大変詳しいご説明ありがとうございます。私の義父は新幹線の第一期の運転士をしておりました。
それ以前には在来線の特急列車なども担当していたようですが、フラットが出来るのは運転が
下手な証拠と言っておりました。
でも今回説明を聞いて、車両の構成によっても違うのかなあと感じました。

阪急の9300型が3M5Tとは知りませんでした。ということは編成あたりの出力は200X4X3=2400Kw
なんでしょうか。通常全電動車の場合は75Kw程度ですよね。75X4X8=2400KWで同じですね。
M車を少なくするのはメンテナンスの面でしょうか、それとも製造コスト減が目的でしょうか?
いずれにせよ今は三相交流誘導電動機とVVVF制御の導入で、大出力のモーターを搭載した車両が
多くなっているようですが、そうなるとまた別の問題点もでてくるのですね。

阪急は伝統的にTDKの器機類を使っていますね。

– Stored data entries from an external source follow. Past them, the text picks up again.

(** As long as the index is too large it holds an entry. *)
Lemma prune_by_size_loop_spec fuel target ix0 q ix :
  pi_ok ix0 → prunes ix0 q ix → size (reverse_index ix) < fuel →
  ∃ p ix', prune_by_size_loop fuel target q ix = Ret (p, ix') ∧ prunes ix0 p ix' ∧
    (pi_total_size ix' ≤ target)%N ∧ size (reverse_index ix') ≤ size (reverse_index ix).
Proof.
  intros Hok0. revert q ix. induction fuel as [|fuel IH]; intros q ix Hq Hf; [lia|]. cbn.
  case_decide as Hsz; [|exists q, ix; split_and!; done || lia].
  pose proof (pr_ok _ _ _ Hq) as Hok. assert (∃ k e, reverse_index ix !! k = Some e) as (k0 & [t0 s0] & Hk0).
  { destruct (map_choose (reverse_index ix)) as (k & e & Hk); [|eauto]. intros He.
    rewrite (pi_size _ Hok), He, map_sum_empty in Hsz. lia. }
  destruct (bset_first_nonempty (time_index ix) (t0, k0)) as [[t k] Hk]; [apply (pi_time _ Hok); eauto|].
  rewrite Hk. cbn. apply bset_first_elem, (pi_time _ Hok) in Hk as (s & Hs).
  destruct (pi_remove ix k) as [p1 ix1] eqn:Hr. pose proof (pi_remove_prunes _ _ _ _ Hok Hr) as Hp1.
  assert (size (reverse_index ix1) < size (reverse_index ix)) as Hlt.
  { apply map_subset_size. apply strict_spec_alt. split; [by eapply prunes_sub|]. intros Heq.
    unfold pi_remove in Hr. rewrite Hs in Hr. injection Hr as <- <-. cbn in Heq. rewrite <- Heq, lookup_delete_eq in Hs. done. }
  destruct (IH (PrunedKeys_extend q p1) ix1) as (p & ix' & -> & Hp & Hle & Hsz'); [by eapply prunes_trans|lia|].
  exists p, ix'. split_and!; done || lia.
Qed.

Lemma prune_by_size_spec ix target :
  pi_ok ix → ∃ p ix', prune_by_size ix target = Ret (p, ix') ∧ prunes ix p ix' ∧
    (pi_total_size ix' ≤ target)%N ∧ (pi_len ix' ≤ pi_len ix)%N.
Proof.
  intros Hok. unfold prune_by_size.
  destruct (prune_by_size_loop_spec (S (size (reverse_index ix))) target ix PrunedKeys_empty ix)
    as (p & ix' & -> & Hp & Hle & Hsz); [done|by apply prunes_refl|lia|].
  exists p, ix'. split_and!; [done..|]. unfold pi_len. lia.
Qed.

Lemma not_overquota ix :
  pi_is_overquota ix = false ↔
  (pi_len ix ≤ max_slots (pi_quota ix) ∧ pi_total_size ix ≤ max_size (pi_quota ix))%N.
Proof. unfold pi_is_overquota. rewrite orb_false_iff, !bool_decide_eq_false. lia. Qed.

(** Compaction ends below the quota. *)
Lemma compact_spec ix :
  pi_ok ix → ∃ p ix', compact ix = Ret (p, ix') ∧ prunes ix p ix' ∧ pi_is_overquota ix' = false.
Proof.
  intros Hok. unfold compact. destruct (pi_is_overquota ix) eqn:Ho.
  - destruct (prune_by_slots ix (max_slots (pi_quota ix))) as [p1 ix1] eqn:Hr.
    apply prune_by_slots_prunes in Hr as [Hp1 Hlen1]; [|done].
    destruct (prune_by_size_spec ix1 (max_size (pi_quota ix1))) as (p2 & ix2 & -> & Hp2 & Hle & Hlen2);
      [by eapply pr_ok|]. cbn. eexists _, ix2. split; [done|].
    assert (pi_quota ix2 = pi_quota ix) as Hq by (rewrite (pr_quota _ _ _ Hp2); apply (pr_quota _ _ _ Hp1)).
    split.
    + apply (prunes_trans _ _ ix1); [done| |done].
      apply (prunes_trans _ _ ix); [done|by apply prunes_refl|done].
    + apply not_overquota. rewrite (pr_quota _ _ _ Hp1) in Hle. rewrite Hq. lia.
  - exists PrunedKeys_empty, ix. split_and!; [done|by apply prunes_refl|done].
Qed.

これも何か理由があるのでしょうかね?
直流モーターを制御する場合はTDKの制御装置は優れていますが、今のような三相交流誘導電動機を
制御する場合、三菱電機など他の社の制御装置の方が優れているのではないでしょうか。
あくまで素人考えですが・・・。

あと駆動装置9300型は何でしょうか?中空軸平行カルダンでしょうか?WNでしょうか?
WN駆動なら、惰行時にもモーターに負荷をかければ、回生制動時にもロックの可能性は少ないと
思いますがいかがでしょう。

今回は回答くださいまして誠にありがとうございました。とても勉強になりました。